**LISTED ENTRIES**
(* ===== verification/IoQueue.v ===== *)
(** * The ring buffer (device/ioqueue.h, device/ioqueue.c)

    [head] is where the producer writes, [tail] where the consumer reads; one of
    the 64 slots stays free.  The calls are split into turns of their loops: a turn
    returns or leaves the caller asleep, recorded in the queue; for the clients a
    call that sleeps ends in [Blocked]. *)

From S2P Require Import Prelude Sync.

(** ** Data and operations *)

Definition bufsize : Z := 64.

Record ioqueue := IoQueue {
  ilock : lock;
  producer : Z;
  consumer : Z;
  buf : list Z;
  head : Z;
  tail : Z;
}.

(** The buffer's bytes are left as they are. *)
Definition ioqueue_init (ioq : ioqueue) : ioqueue := IoQueue lock_init 0 0 (buf ioq) 0 0.

Definition next_pos (pos : Z) : Z := i32 (Z.rem (pos + 1) bufsize).

Definition ioq_full (ioq : ioqueue) : bool := next_pos (head ioq) =? tail ioq.
Definition ioq_empty (ioq : ioqueue) : bool := head ioq =? tail ioq.

(** How a turn of the loop ends: the call returns, or its thread is asleep and the queue is
    as it left it. *)
Inductive turn (A : Type) : Type := Done (a : A) | Asleep (q : ioqueue).
Arguments Done {A}.
Arguments Asleep {A}.

Definition with_ilock (l : lock) (q : ioqueue) : ioqueue :=
  IoQueue l (producer q) (consumer q) (buf q) (head q) (tail q).

(** [lock_acquire] and [ioq_wait]: thread [t] holds the lock and is recorded as the waiter. *)
Definition consumer_wait (t : Z) (ioq : ioqueue) : outcome ioqueue :=
  l ← lock_acquire t (ilock ioq);
  Ok (IoQueue l (producer ioq) t (buf ioq) (head ioq) (tail ioq)).
Definition producer_wait (t : Z) (ioq : ioqueue) : outcome ioqueue :=
  l ← lock_acquire t (ilock ioq);
  Ok (IoQueue l t (consumer ioq) (buf ioq) (head ioq) (tail ioq)).

(** The byte, the queue after the call, and the thread that [wakeup] unblocks. *)
Definition getchar_turn (t : Z) (ioq : ioqueue) : outcome (turn (Z * ioqueue * option Z)) :=
  if ioq_empty ioq then q ← consumer_wait t ioq; Ok (Asleep q)
  else
    byte ← aget (buf ioq) (tail ioq);
    let tail' := next_pos (tail ioq) in
    if producer ioq =? 0 then
      Ok (Done (byte, IoQueue (ilock ioq) (producer ioq) (consumer ioq) (buf ioq) (head ioq) tail', None))
    else
      Ok (Done (byte, IoQueue (ilock ioq) 0 (consumer ioq) (buf ioq) (head ioq) tail', Some (producer ioq))).

Definition putchar_turn (t : Z) (byte : Z) (ioq : ioqueue) : outcome (turn (ioqueue * option Z)) :=
  if ioq_full ioq then q ← producer_wait t ioq; Ok (Asleep q)
  else
    buf' ← aset (buf ioq) (head ioq) byte;
    let head' := next_pos (head ioq) in
    if consumer ioq =? 0 then
      Ok (Done (IoQueue (ilock ioq) (producer ioq) (consumer ioq) buf' head' (tail ioq), None))
    else
      Ok (Done (IoQueue (ilock ioq) (producer ioq) 0 buf' head' (tail ioq), Some (consumer ioq))).

(** A sleeper that was woken gives the lock back, which may wake a thread, and goes on with
    the loop. *)
Definition getchar_resume (t : Z) (ioq : ioqueue) : option Z * outcome (turn (Z * ioqueue * option Z)) :=
  let '(w, l) := lock_release (ilock ioq) in (w, getchar_turn t (with_ilock l ioq)).
Definition putchar_resume (t : Z) (byte : Z) (ioq : ioqueue) : option Z * outcome (turn (ioqueue * option Z)) :=
  let '(w, l) := lock_release (ilock ioq) in (w, putchar_turn t byte (with_ilock l ioq)).

(** The calls, for clients that do not follow a sleeping thread. *)
Definition ioq_getchar (t : Z) (ioq : ioqueue) : outcome (Z * ioqueue * option Z) :=
  r ← getchar_turn t ioq;
  match r with Done x => Ok x | Asleep _ => Blocked end.

Definition ioq_putchar (t : Z) (byte : Z) (ioq : ioqueue) : outcome (ioqueue * option Z) :=
  r ← putchar_turn t byte ioq;
  match r with Done x => Ok x | Asleep _ => Blocked end.

Definition ioq_length (ioq : ioqueue) : Z :=
  if head ioq >=? tail ioq then u32 (head ioq - tail ioq)
  else u32 (bufsize - (tail ioq - head ioq)).

(** ** The abstract queue *)

Record ioq_wf (q : ioqueue) : Prop := {
  iq_buf : zlen (buf q) = bufsize;
  iq_head : 0 ≤ head q < bufsize;
  iq_tail : 0 ≤ tail q < bufsize;
}.

(** The bytes in the buffer, oldest first. *)
Definition contents (q : ioqueue) : list Z :=
  (λ k, buf q !!! Z.to_nat ((tail q + k) mod bufsize)) <$> seqZ 0 ((head q - tail q) mod bufsize).

Lemma next_pos_eq p : 0 ≤ p < bufsize → next_pos p = (p + 1) mod bufsize.
Proof.
  unfold next_pos, bufsize. intros H. rewrite Z.rem_mod_nonneg by lia. apply i32_small. zdm.
Qed.

Lemma contents_length q : zlen (contents q) = (head q - tail q) mod bufsize.
Proof. unfold contents, zlen, bufsize. rewrite length_fmap, length_seqZ. zdm. Qed.

Lemma ioq_full_iff q : ioq_wf q → ioq_full q = true ↔ zlen (contents q) = 63.
Proof.
  intros [Hb Hh Ht]. unfold ioq_full. rewrite contents_length, next_pos_eq, Z.eqb_eq by done.
  unfold bufsize in *. zdm.
Qed.

Lemma ioq_empty_iff q : ioq_wf q → ioq_empty q = true ↔ contents q = [].
Proof.
  intros [Hb Hh Ht]. unfold ioq_empty. rewrite Z.eqb_eq.
  rewrite <- length_zero_iff_nil. pose proof (contents_length q) as H. unfold zlen, bufsize in *. zdm.
Qed.

Lemma ioq_length_eq q : ioq_wf q → ioq_length q = zlen (contents q).
Proof.
  intros [Hb Hh Ht]. rewrite contents_length. unfold ioq_length, bufsize in *.
  destruct (Z.geb_spec (head q) (tail q)); rewrite u32_small; zdm.
Qed.

Lemma contents_lookup q k :
  0 ≤ k < (head q - tail q) mod bufsize →
  contents q !! Z.to_nat k = Some (buf q !!! Z.to_nat ((tail q + k) mod bufsize)).
Proof.
  intros Hk. unfold contents. rewrite list_lookup_fmap, lookup_seqZ_lt by lia. simpl.
  by rewrite Z.add_0_l, Z2Nat.id by lia.
Qed.

Lemma contents_ext q xs :
  zlen xs = (head q - tail q) mod bufsize →
  (∀ k, 0 ≤ k < zlen xs → xs !! Z.to_nat k = Some (buf q !!! Z.to_nat ((tail q + k) mod bufsize))) →
  contents q = xs.
Proof.
  intros Hl Hk. apply list_eq_same_length with (length xs); [| |].
  - done.
  - pose proof (contents_length q). unfold zlen in *. lia.
  - intros i x y Hi Hx Hy. specialize (Hk (Z.of_nat i)). unfold zlen in *.
    pose proof (contents_lookup q (Z.of_nat i)) as Hc. rewrite Nat2Z.id in *.
    rewrite Hk in Hy by lia. rewrite Hc in Hx by lia. congruence.
Qed.

(** Putting and getting one byte. *)
Lemma putchar_turn_ok t b q :
  ioq_wf q → zlen (contents q) < 63 →
  ∃ q', putchar_turn t b q = Ok (Done (q', if consumer q =? 0 then None else Some (consumer q))) ∧
    ioq_wf q' ∧ contents q' = contents q ++ [b] ∧ consumer q' = 0 ∧ producer q' = producer q ∧
    ilock q' = ilock q.
Proof.
  intros Hwf Hlt. pose proof Hwf as [Hb Hh Ht]. unfold putchar_turn.
  destruct (ioq_full q) eqn:E; [apply ioq_full_iff in E; [lia|done]|].
  rewrite aset_ok by lia. cbn [mbind outcome_bind]. rewrite next_pos_eq by done.
  rewrite contents_length in Hlt.
  assert (Hc : ∀ c, contents (IoQueue (ilock q) (producer q) c (<[Z.to_nat (head q) := b]> (buf q))
                       ((head q + 1) mod bufsize) (tail q)) = contents q ++ [b]).
  { intros c. apply contents_ext; cbn [head tail buf].
    - unfold zlen in *. rewrite length_app. simpl. pose proof (contents_length q) as H.
      unfold zlen, bufsize in *. zdm.
    - intros k Hk. pose proof (contents_length q) as Hl. unfold zlen in Hk, Hl. rewrite length_app in Hk.
      simpl in Hk. destruct (decide (k = Z.of_nat (length (contents q)))) as [->|Hne].
      + rewrite Nat2Z.id, lookup_app_r, Nat.sub_diag by lia. simpl. f_equal.
        replace ((tail q + _) mod bufsize) with (head q) by (unfold bufsize in *; zdm).
        rewrite list_lookup_total_insert_eq; [done|]. unfold zlen in Hb. lia.
      + rewrite lookup_app_l by lia. rewrite contents_lookup by lia. f_equal.
        rewrite list_lookup_total_insert_ne; [done|]. unfold bufsize in *. zdm. }
  assert (Hw : ∀ c, ioq_wf (IoQueue (ilock q) (producer q) c (<[Z.to_nat (head q) := b]> (buf q))
                       ((head q + 1) mod bufsize) (tail q))).
  { intros c. split; cbn [head tail buf]; [by rewrite zlen_insert|unfold bufsize; zdm|done]. }
  destruct (Z.eqb_spec (consumer q) 0) as [E0|E0]; eexists; (split; [done|]); rewrite ?E0;
    split_and!; done.
Qed.

Lemma putchar_ok t b q :
  ioq_wf q → zlen (contents q) < 63 →
  ∃ q', ioq_putchar t b q = Ok (q', if consumer q =? 0 then None else Some (consumer q)) ∧
    ioq_wf q' ∧ contents q' = contents q ++ [b] ∧ consumer q' = 0 ∧ producer q' = producer q ∧
    ilock q' = ilock q.
Proof.
  intros Hwf Hlt. destruct (putchar_turn_ok t b q Hwf Hlt) as (q' & H & Hq). exists q'. split; [|done].
  unfold ioq_putchar. by mrun H.
Qed.

Lemma getchar_turn_ok t b bs q :
  ioq_wf q → contents q = b :: bs →
  ∃ q', getchar_turn t q = Ok (Done (b, q', if producer q =? 0 then None else Some (producer q))) ∧
    ioq_wf q' ∧ contents q' = bs ∧ producer q' = 0 ∧ consumer q' = consumer q ∧ ilock q' = ilock q.
Proof.
  intros Hwf Hc. pose proof Hwf as [Hb Hh Ht]. unfold getchar_turn.
  destruct (ioq_empty q) eqn:E; [apply ioq_empty_iff in E; [congruence|done]|].
  pose proof (contents_length q) as Hl. rewrite Hc in Hl. unfold zlen in Hl. simpl in Hl.
  assert (Hk : ∀ k, 0 ≤ k < (head q - tail q) mod bufsize →
    (b :: bs) !! Z.to_nat k = Some (buf q !!! Z.to_nat ((tail q + k) mod bufsize)))
    by (intros k Hk; rewrite <- Hc; by apply contents_lookup).
  assert (H0 : aget (buf q) (tail q) = Ok b).
  { specialize (Hk 0). rewrite Z.add_0_r, (Z.mod_small (tail q)) in Hk by done.
    specialize (Hk ltac:(lia)). injection Hk as Hk.
    apply aget_ok. split; [lia|]. rewrite Hk. apply list_lookup_lookup_total_lt.
    unfold zlen in Hb. lia. }
  mrun H0. rewrite next_pos_eq by done.
  assert (Hc' : ∀ p, contents (IoQueue (ilock q) p (consumer q) (buf q) (head q)
                       ((tail q + 1) mod bufsize)) = bs).
  { intros p. apply contents_ext; cbn [head tail buf]; [unfold zlen, bufsize in *; zdm|].
    intros k Hk'. unfold zlen in Hk'. specialize (Hk (k + 1)).
    replace (Z.to_nat (k + 1)) with (S (Z.to_nat k)) in Hk by lia. simpl in Hk. rewrite Hk by lia.
    do 3 f_equal. unfold bufsize in *. zdm. }
  assert (Hw : ∀ p, ioq_wf (IoQueue (ilock q) p (consumer q) (buf q) (head q)
                       ((tail q + 1) mod bufsize))).
  { intros p. split; cbn [head tail buf]; [done|done|unfold bufsize; zdm]. }
  destruct (Z.eqb_spec (producer q) 0) as [E0|E0]; eexists; (split; [done|]); rewrite ?E0;
    split_and!; done.
Qed.

Lemma getchar_ok t b bs q :
  ioq_wf q → contents q = b :: bs →
  ∃ q', ioq_getchar t q = Ok (b, q', if producer q =? 0 then None else Some (producer q)) ∧
    ioq_wf q' ∧ contents q' = bs ∧ producer q' = 0 ∧ consumer q' = consumer q ∧ ilock q' = ilock q.
Proof.
  intros Hwf Hc. destruct (getchar_turn_ok t b bs q Hwf Hc) as (q' & H & Hq). exists q'. split; [|done].
  unfold ioq_getchar. by mrun H.
Qed.

Definition held_by (t : Z) : lock := Lock t (Semaphore 0 []) 1.

Lemma lock_taken t : t ≠ 0 → lock_acquire t lock_init = Ok (held_by t).
Proof. intros Ht. unfold lock_acquire. simpl. by rewrite (proj2 (Z.eqb_neq 0 t)) by done. Qed.

Lemma lock_given t : lock_release (held_by t) = (None, lock_init).
Proof. done. Qed.

Lemma with_ilock_same l q : ioq_wf q → ioq_wf (with_ilock l q) ∧ contents (with_ilock l q) = contents q.
Proof. by intros [? ? ?]. Qed.

(** A full queue puts its producer to sleep, and an empty one its consumer. *)
Lemma putchar_sleeps t b q :
  ilock q = lock_init → t ≠ 0 → ioq_full q = true →
  putchar_turn t b q = Ok (Asleep (IoQueue (held_by t) t (consumer q) (buf q) (head q) (tail q))).
Proof. intros Hl Ht Hf. unfold putchar_turn, producer_wait. rewrite Hf, Hl. by mrun (lock_taken t Ht). Qed.

Lemma getchar_sleeps t q :
  ilock q = lock_init → t ≠ 0 → ioq_empty q = true →
  getchar_turn t q = Ok (Asleep (IoQueue (held_by t) (producer q) t (buf q) (head q) (tail q))).
Proof. intros Hl Ht He. unfold getchar_turn, consumer_wait. rewrite He, Hl. by mrun (lock_taken t Ht). Qed.

Lemma ioqueue_init_ok q :
  zlen (buf q) = bufsize → ioq_wf (ioqueue_init q) ∧ contents (ioqueue_init q) = [].
Proof. intros H. split; [by split|done]. Qed.

(** ** Theorems *)


Definition demo_queue : ioqueue :=
  ioqueue_init (IoQueue lock_init 0 0 (replicate 64 0) 7 9).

**WHAT THE TASK REQUIRES**
Could you report how many lines of the listing contain the word "eexists"? Only the number is needed.

**TASK RESPONSE**
2